-- ENTRIES PROVIDED follows --

(** An object that is created or applied. *)
Definition written (v : json) c : result string Output * Cluster :=
  match pointer_str ["kind"] v, pointer_str ["metadata"; "namespace"] v, pointer_str ["metadata"; "name"] v with
  | Some kind, Some ns, Some name =>
      if bool_decide (kind = "Lease") then
        match Cluster.leases c !! (ns, name), pointer_str ["spec"; "holderIdentity"] v with
        | None, Some holder => replied [] (Cluster.set_leases (<[(ns, name) := holder]> (Cluster.leases c)) c)
        | _, _ => failed c
        end else
      if bool_decide (kind = "Service") then
        replied [] (Cluster.set_services (<[(ns, name) :=
          {| Annotations.active := pointer_str active_plan_path v;
             Annotations.previous := pointer_str rollback_plan_path v |}]> (Cluster.services c)) c) else
      if bool_decide (kind = "Deployment") then
        match image_in v with
        | Some image => replied [] (Cluster.set_deployments (<[(ns, name) := image]> (Cluster.deployments c)) c)
        | None => failed c
        end else replied [] c
  | _, _, _ => failed c
  end.

Definition removed (kind name ns : string) c : result string Output * Cluster :=
  replied [] (if bool_decide (kind = "lease") then Cluster.set_leases (delete (ns, name) (Cluster.leases c)) c
              else Cluster.set_deployments (delete (ns, name) (Cluster.deployments c)) c).
Definition shown (kind name ns : string) c : result string Output * Cluster :=
  replied (if bool_decide (kind = "lease")
           then match Cluster.leases c !! (ns, name) with Some holder => show_lease holder | None => [] end
           else match Cluster.services c !! (ns, name) with Some s => show_service s | None => [] end) c.

(** A patch with the selector goes back to the previous plan. *)
Definition patched (name ns text : string) c : result string Output * Cluster :=
  match Cluster.services c !! (ns, name) with
  | Some s =>
      let active := if bool_decide (bytes_of_string text !! 1%nat = Some 2) then Annotations.previous s else Annotations.active s in
      replied [] (Cluster.set_services (<[(ns, name) := {| Annotations.active := active; Annotations.previous := None |}]>
        (Cluster.services c)) c)
  | None => failed c
  end.

(** The images named so become ready. *)
Definition ready (image : string) : bool := String.prefix "registry/app@" image.

#[export] Instance calls : Kubectl Cluster := fun args input c =>
  match input, args with
  | Some payload, _ => match from_slice (T := json) payload with Some v => written v c | None => failed c end
  | None, [_; _; verb; _; _; name; _; ns; _] =>
      match Cluster.deployments c !! (ns, name) with
      | Some image => if ready image then replied [] c else failed c
      | None => failed c
      end
  | None, [_; _; verb; kind; name; _; ns; a; b; d] =>
      if bool_decide (verb = "get") then (if bool_decide (b = "-o") then shown kind name ns c else failed c) else
      if bool_decide (verb = "delete") then removed kind name ns c else patched name ns d c
  | None, _ => failed c
  end.
#[export] Instance the_view : ClusterView Cluster := {| cluster := fun c => c; rolls_out := ready |}.

Lemma out_ok bytes : vec_len bytes <= MAX_DOCKER_OUTPUT -> succeeded (out bytes).
Proof.
  intros Hl. split; [done|]. unfold output_len, out, saturating_add_u64. cbn [Output.stdout Output.stderr].
  change (vec_len []) with 0. lia.
Qed.

Lemma written_out args v c w : written v c = replied [] w ->
  replies args (Some (json_to_vec v)) c succeeded w.
Proof. intros Hw. exists (out []), w. unfold kubectl_command, calls. rewrite read_back. split; [exact Hw|]. split; [by apply out_ok|done]. Qed.

(** The length of what is shown. *)
Lemma tokens_object members : vec_len (ToyJson.to_tokens (Object members)) =
  2 + foldr (fun kv n => 1 + str_len kv.1 + vec_len (ToyJson.to_tokens kv.2) + n) 0 members.
Proof.
  unfold vec_len. cbn [ToyJson.to_tokens length]. rewrite !Nat2Z.inj_succ.
  enough (Z.of_nat (length ((fix go l := match l with [] => [] | kv :: l' =>
      ToyJson.string_tokens kv.1 ++ ToyJson.to_tokens kv.2 ++ go l' end) members)) =
    foldr (fun kv n => 1 + str_len kv.1 + Z.of_nat (length (ToyJson.to_tokens kv.2)) + n) 0 members) by lia.
  induction members as [|kv l IH]; [done|]. cbn [foldr]. rewrite <- IH. unfold ToyJson.string_tokens. cbn [app length].
  rewrite !length_app, Nat2Z.inj_succ, !Nat2Z.inj_add, bytes_of_string_length. lia.
Qed.
Lemma tokens_string x : vec_len (ToyJson.to_tokens (String x)) = 2 + str_len x.
Proof.
  unfold vec_len. cbn [ToyJson.to_tokens ToyJson.string_tokens length].
  rewrite !Nat2Z.inj_succ, bytes_of_string_length. lia.
Qed.

Lemma show_lease_length holder : short holder -> vec_len (show_lease holder) <= 2000.
Proof.
  intros Hs. unfold show_lease, obj, json_to_vec, ToyJson.text. cbn [bt_from_list foldl bt_insert fst snd].
  rewrite !tokens_object. cbn [foldr fst snd]. rewrite !tokens_object. cbn [foldr fst snd]. rewrite tokens_string.
  unfold short in Hs. change (str_len "spec") with 4. change (str_len "holderIdentity") with 14. lia.
Qed.
Lemma annotation_length key value : short_opt value ->
  foldr (fun kv n => 1 + str_len kv.1 + vec_len (ToyJson.to_tokens kv.2) + n) 0 (annotation key value) <= 1003 + str_len key.
Proof.
  intros Hs. destruct value as [value|]; cbn [annotation foldr fst snd].
  - rewrite tokens_string. cbn in Hs. unfold short in Hs. lia.
  - pose proof (str_len_nonneg key). lia.
Qed.
Lemma show_service_length s : short_opt (Annotations.active s) -> short_opt (Annotations.previous s) ->
  vec_len (show_service s) <= 3000.
Proof.
  intros Ha Hp. unfold show_service, obj, json_to_vec, ToyJson.text. cbn [bt_from_list foldl bt_insert fst snd].
  rewrite !tokens_object. cbn [foldr fst snd]. rewrite !tokens_object. cbn [foldr fst snd]. rewrite tokens_object.
  pose proof (annotation_length "anasemble.active-plan" _ Ha) as Hla.
  pose proof (annotation_length "anasemble.rollback-plan" _ Hp) as Hlp.
  destruct s as [[a|] [r|]]; cbn [Annotations.active Annotations.previous annotation app foldr fst snd] in *;
  change (str_len "metadata") with 8; change (str_len "annotations") with 11;
  change (str_len "anasemble.active-plan") with 21 in *; change (str_len "anasemble.rollback-plan") with 23 in *; lia.
Qed.

Lemma written_lease ns name holder c : Cluster.leases c !! (ns, name) = None ->
  written (lease_object ns name holder) c = replied [] (Cluster.set_leases (<[(ns, name) := holder]> (Cluster.leases c)) c).
Proof.
  intros Hc. transitivity (match Cluster.leases c !! (ns, name) with
    | None => replied [] (Cluster.set_leases (<[(ns, name) := holder]> (Cluster.leases c)) c) | _ => failed c end);
    [reflexivity|by rewrite Hc].
Qed.
Lemma written_deployment spec name c : written (deployment_object spec name) c =
  replied [] (Cluster.set_deployments (<[(KubernetesDeploymentSpec.namespace spec, name) :=
    RegistryReceipt.immutable_image (KubernetesDeploymentSpec.artifact spec)]> (Cluster.deployments c)) c).
Proof. reflexivity. Qed.
Lemma written_service spec plan c : written (service_object spec (Some plan)) c =
  replied [] (Cluster.set_services (<[(KubernetesDeploymentSpec.namespace spec, KubernetesDeploymentSpec.service spec) :=
    {| Annotations.active := Some (RegistryReceipt.activation_plan_sha256 (KubernetesDeploymentSpec.artifact spec));
       Annotations.previous := Some plan |}]> (Cluster.services c)) c).
Proof. reflexivity. Qed.
Lemma written_policy spec c : written (network_policy spec) c = replied [] c.
Proof. reflexivity. Qed.
Lemma patch_kinds name plan :
  bytes_of_string (string_of_bytes (json_to_vec (rollback_patch name plan))) !! 1%nat = Some 2 /\
  bytes_of_string (string_of_bytes (json_to_vec commit_patch)) !! 1%nat = Some 1.
Proof. by split. Qed.

#[export] Instance laws : ClusterLaws Cluster.
Proof.
  split; intros.
  - unfold replies. cbn [cluster the_view]. destruct (Cluster.leases d !! (ns, name)) as [holder|] eqn:E; [intros Hs; exists (out (show_lease holder)), d|exists (out []), d].
    all: (split; [unfold kubectl_command, calls, get_args, shown; by rewrite E|]).
    + split; [|done]. pose proof (show_lease_length holder Hs). split; [apply out_ok; unfold MAX_DOCKER_OUTPUT; lia|].
      split; [done|]. eexists. split; [apply read_back|]. by constructor.
    + split; [|done]. split; [by apply out_ok|done].
  - unfold replies. cbn [cluster the_view]. destruct (Cluster.services d !! (ns, name)) as [s|] eqn:E; [intros Ha Hp; exists (out (show_service s)), d|exists (out []), d].
    all: (split; [unfold kubectl_command, calls, get_args, shown; by rewrite E|]).
    + split; [|done]. pose proof (show_service_length s Ha Hp). split; [apply out_ok; unfold MAX_DOCKER_OUTPUT; lia|].
      split; [done|]. eexists. split; [apply read_back|]. by destruct s as [[a|] [r|]]; repeat constructor.
    + split; [|done]. split; [by apply out_ok|done].
  - by apply written_out, written_lease.
  - eexists (out []), _. split; [reflexivity|]. split; [by apply out_ok|done].
  - eexists (out []), _. split; [reflexivity|]. split; [by apply out_ok|done].
  - apply written_out, written_policy.
  - apply written_out, written_deployment.
  - unfold replies. cbn [cluster the_view] in *. unfold kubectl_command, calls. rewrite H. destruct (ready image) eqn:E; unfold rolls_out, the_view; rewrite E.
    + exists (out []). eexists. split; [done|]. split; [by apply out_ok|done].
    + eexists _, _. split; [done|]. split; [by split|done].
  - apply written_out, written_service.
  - unfold replies. cbn [cluster the_view] in *. unfold kubectl_command, calls, patch_args, patched. rewrite H. exists (out []). eexists. split; [reflexivity|].
    split; [by apply out_ok|]. rewrite bool_decide_eq_true_2 by apply (patch_kinds name plan). done.
  - unfold replies. cbn [cluster the_view] in *. unfold kubectl_command, calls, patch_args, patched. rewrite H. exists (out []). eexists. split; [reflexivity|].
    split; [by apply out_ok|]. done.
Qed.
End ToyCluster.
(** The artifact that is published is that of the plan, and its digest is bound. *)
Lemma published_artifact endpoint temp_dir pid first second request m r m' :
  ArtifactRegistry.package_and_publish (D := D) endpoint temp_dir pid first second request m = (Ok r, m') ->
  digest (RegistryReceipt.with_binding "" r) = Ok (RegistryReceipt.binding_sha256 r) /\
  RegistryReceipt.activation_plan_sha256 r = ActivationPlan.plan_sha256 (ArtifactPackageRequest.activation_plan request).
Proof.
  intros Hr. unfold ArtifactRegistry.package_and_publish in Hr. cbv zeta in Hr. run_inv Hr.
  apply run_guarded_Ok in Hr as (m1 & Hr). run_inv Hr. apply run_guarded_Ok in Hr as (m2 & Hr).
  unfold ArtifactRegistry.package_container in Hr. cbv zeta in Hr. run_inv Hr.
  unfold ArtifactRegistry.publish in Hr. cbv zeta in Hr. run_inv Hr.
  unfold lift, ArtifactRegistry.bound_receipt in Hr. injection Hr as Hr _. inv_ok. by injection Hr as <-.
Qed.

(** The receipt of an activation is that of the deployment asked for. *)
Lemma activated_receipt self spec approval k r k' :
  Kubernetes.activate (D := K) self spec approval k = (Ok r, k') ->
  exists available idempotent, r = Kubernetes.kube_receipt spec approval available idempotent.
Proof.
  intros Hr. unfold Kubernetes.activate, Kubernetes.activate_with_failure in Hr. cbv zeta in Hr. run_inv Hr.
  - injection Hr as <- _. by eexists _, _.
  - unfold Kubernetes.stage_and_switch in Hr. cbv zeta in Hr. run_inv Hr.
    match type of Hr with (match ?x with _ => _ end) _ = _ => destruct x as [?|?] end; run_inv Hr.
    + injection Hr as <- _. by eexists _, _.
    + match type of Hr with (match ?x with _ => _ end) _ = _ => destruct x as [[]|?] end; try discriminate Hr.
      injection Hr as <- _. by eexists _, _.
Qed.
End Steps.

(** * The workflow *)

Section Workflow.
Context {P O R D K : Type} `{c : !Connections P O R, !Docker D, !ArtifactRegistry.DockerPipe D, !Kubernetes.Kubectl K}.
Context `{OsErrorText, ActivationErrorText, SerdeErrorText, JsonText, Sha256, Hex, Hmac, Ed25519, Jiff}.
Context `{Sandbox.WasmEncoder, Sandbox.Wasmi}.
Context `{!ToValue FragmentContent.FragmentContent, !ToValue Fragments.UnsignedEnvelope}.
Context `{!ToValue Fragments.Envelope.Envelope, !ToValue Candidate.Candidate, !ToValue Protocol.Certificate}.
Context `{!ToValue Service.ServiceManifest, !ToValue (list FragmentContent.FragmentContent)}.
Context `{!ToValue StateSchema, !ToValue (list StateItem), !ToValue StateSnapshot, !ToValue MigrationPlan}.
Context `{!ToValue ActivationPlan, !ToValue RegistryReceipt, !ToValue ApprovalPayload, !ToValue json, !FromSlice json}.
Context `{!FromSlice (list string), !FromSlice Fragments.SigningKeyFile.SigningKeyFile, !FromSlice Service.ServiceManifest}.
Context `{!ToValue Config, !FromSlice Config, !ToValue Bundle, !FromSlice Bundle, !ToValue Receipt, !FromSlice Receipt}.
Variables (file_at : string -> option Item) (workspace_at : string -> Protocol.Workspace).
Variables (temp_dir : string) (pid first second : Z).
Implicit Types (config : Config) (bundle : Bundle) (receipt : Receipt).
Abbreviation World := (World.World P O R D K).
Abbreviation recover_and_activate := (recover_and_activate file_at workspace_at temp_dir pid first second).
Abbreviation restore_and_activate := (restore_and_activate temp_dir pid first second).
Abbreviation activate_restored := (activate_restored temp_dir pid first second).

(** ** One part of the world at a time *)

Definition parts (p : P -> Prop) (o : O -> Prop) (r : R -> Prop) (w : World) : Prop :=
  p (World.postgres w) /\ o (World.objects w) /\ r (World.streams w).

-- ENTRIES PROVIDED concluded --

ASSIGNMENT -> Only one stretch is wanted, so please give again exactly the lines from the start of the data through the line containing "Some name =>", both ends included.

SOLUTION ->
(** An object that is created or applied. *)
Definition written (v : json) c : result string Output * Cluster :=
  match pointer_str ["kind"] v, pointer_str ["metadata"; "namespace"] v, pointer_str ["metadata"; "name"] v with
  | Some kind, Some ns, Some name =>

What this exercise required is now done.